Supplementary Material

suppl tables s1 s2

Acknowledgments

The authors would like to thank Krysta Smith (Department of Pediatrics, University of Alabama at Birmingham) for help with technical editing and proofreading of this manuscript.

Funding

Cincinnati Children’s Hospital Center for Acute Care Nephrology provided funding to create and maintain the Assessment of Worldwide Acute Kidney Injury Epidemiology in Neonates (AWAKEN) study Medidata Rave electronic database. The Pediatric and Infant Center for Acute Nephrology (PICAN) provided support for web meetings and for the Neonatal Kidney Collaborative (NKC) steering committee annual meeting at The University of Alabama at Birmingham (UAB), as well as support for two of the AWAKEN study investigators at UAB (D.A., R.G., and L.B.). PICAN is part of the Department of Pediatrics at UAB and is funded by Children’s of Alabama hospital, UAB Department of Pediatrics, UAB School of Medicine, and UAB Center for Clinical and Translational Sciences (National Institutes of Health grant UL1TR001417). Finally, the AWAKEN study at The University of New Mexico was supported by the Clinical and Translational Science Center at The University of New Mexico (National Institutes of Health grant UL1TR001449) and by The University of Iowa Institute for Clinical and Translational Science (grant U54TR001356).
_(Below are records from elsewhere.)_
(* ===== verification/RequestBatch.v ===== *)
(** * Request batches and SSTable descriptors

    [request_batch.hpp] and [sstable_info.hpp].  The content of a batch is a
    union with an empty constructor: the alternative its [req_type] selects is
    whatever the memory held, so it is an argument of [new_RequestBatch]. *)

From S2P Require Import Prelude Config Requests Stack CacheHelper WaitQueue.

Inductive Content : Set :=
  | readwrite_pool (p : ReadWritePool)
  | req_seg (s : RequestSegment).

Record RequestBatch : Set := MkRequestBatch {
  rb_base : BaseRequest;
  content : Content
}.

Definition batch_type (b : RequestBatch) : RequestType := req_type (rb_base b).

Definition new_RequestBatch (ty : RequestType) (memory : Content) : RequestBatch :=
  MkRequestBatch (MkBaseRequest ty) memory.

(** The pool of a batch; reading the other alternative is undefined. *)
Definition pool_of (b : RequestBatch) : exec ReadWritePool :=
  match content b with
  | readwrite_pool p => Ret p
  | req_seg _ => Undef UninitPtr
  end.

Definition segment_of (b : RequestBatch) : exec RequestSegment :=
  match content b with
  | req_seg s => Ret s
  | readwrite_pool _ => Undef UninitPtr
  end.

(** [~RequestBatch]: [delete[]] of the array of the alternative that the type
    selects; the arrays themselves are values of the model. *)
Definition destroy_RequestBatch (b : RequestBatch) : exec unit :=
  if bool_decide (batch_type b = COMPACTION) then _ ← segment_of b; Ret tt
  else _ ← pool_of b; Ret tt.

(** [RequestBatch::insert_read_write]; [this] is the address of the batch. *)
Definition batch_insert_read_write {cfg : Config} (mem : bytes)
    (junk : ConnectionRequest) (b : RequestBatch) (this buf fd : Z) (ty : RequestType)
    : exec RequestBatch :=
  p ← pool_of b;
  p' ← insert_read_write mem junk p buf fd ty this;
  Ret (MkRequestBatch (rb_base b) (readwrite_pool p')).

(** ** [SSTableInfo] *)

(** The file path and the I/O ring are not modelled. *)
Record SSTableInfo : Set := MkSSTableInfo {
  req_batch_wq : RequestBatchWaitQueue;
  is_flushed_to : bool;
  insert_buffers_from : Z;
  page_cache_buffers : list Z;
  min_key : bytes;
  max_key : bytes;
  cache_helper : SSTableCacheHelper;
  stack : Stack;
  cur_req_batch : Z;
  waiting_on_io : bool;
  already_waited : bool;
  desired_sstable_offset : Z
}.

(** The default member initialisers; everything else is memory contents. *)
Definition new_SSTableInfo (wq : RequestBatchWaitQueue) (buffers : list Z)
    (kmin kmax : bytes) (locations : list CacheLocation) (ids : list Z)
    (rows : list (list Z)) (batch : Z) : SSTableInfo :=
  MkSSTableInfo wq false 0 buffers kmin kmax (new_SSTableCacheHelper locations ids)
    (MkStack 0 rows) batch false false (u64 (-2)).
The AWAKEN study investigators at the Canberra Hospital at the Australian National University Medical School were supported by the Canberra Hospital Private Practice Fund, and investigators at University of Virginia Children’s Hospital were supported by a 100 Women Who Care Grant from the 100 Women Charitable Foundation. The funding sources for this study had no role in the design and conduct of the study; collection, management, analysis and interpretation of the data; preparation, review, or approval of the manuscript; and decision to submit the manuscript for publication.

Footnotes

Conflict of Interest

All authors report no real or perceived conflicts of interest that could affect the study design, collection, analysis, and interpretation of data, the writing of the report, or the decision to submit the manuscript for publication. This study was supported by the NIH U01NS077953 (L.B., R.G., L.L., and D.A.) and T32DK007662 (MS). For full disclosure, we provide the additional list of authors’ other commitments and funding sources that are not directly related to this study. D.A. reports serving on the speaker board for Baxter and for the Acute Kidney Injury Foundation; he also reported receiving grant funding for studies not related to this work, grant R01 DK103608 from the National Institutes of Health/National Institute of Diabetes and Digestive and Kidney Diseases, and grant R01 FD005092 from the National Institutes of Health/US Food and Drug Administration. S.G. reports receiving grant funding for studies not related to this work, grant R01 DK103608 from the National Institutes of Health/National Institute of Diabetes and Digestive and Kidney Diseases. No other disclosures were reported.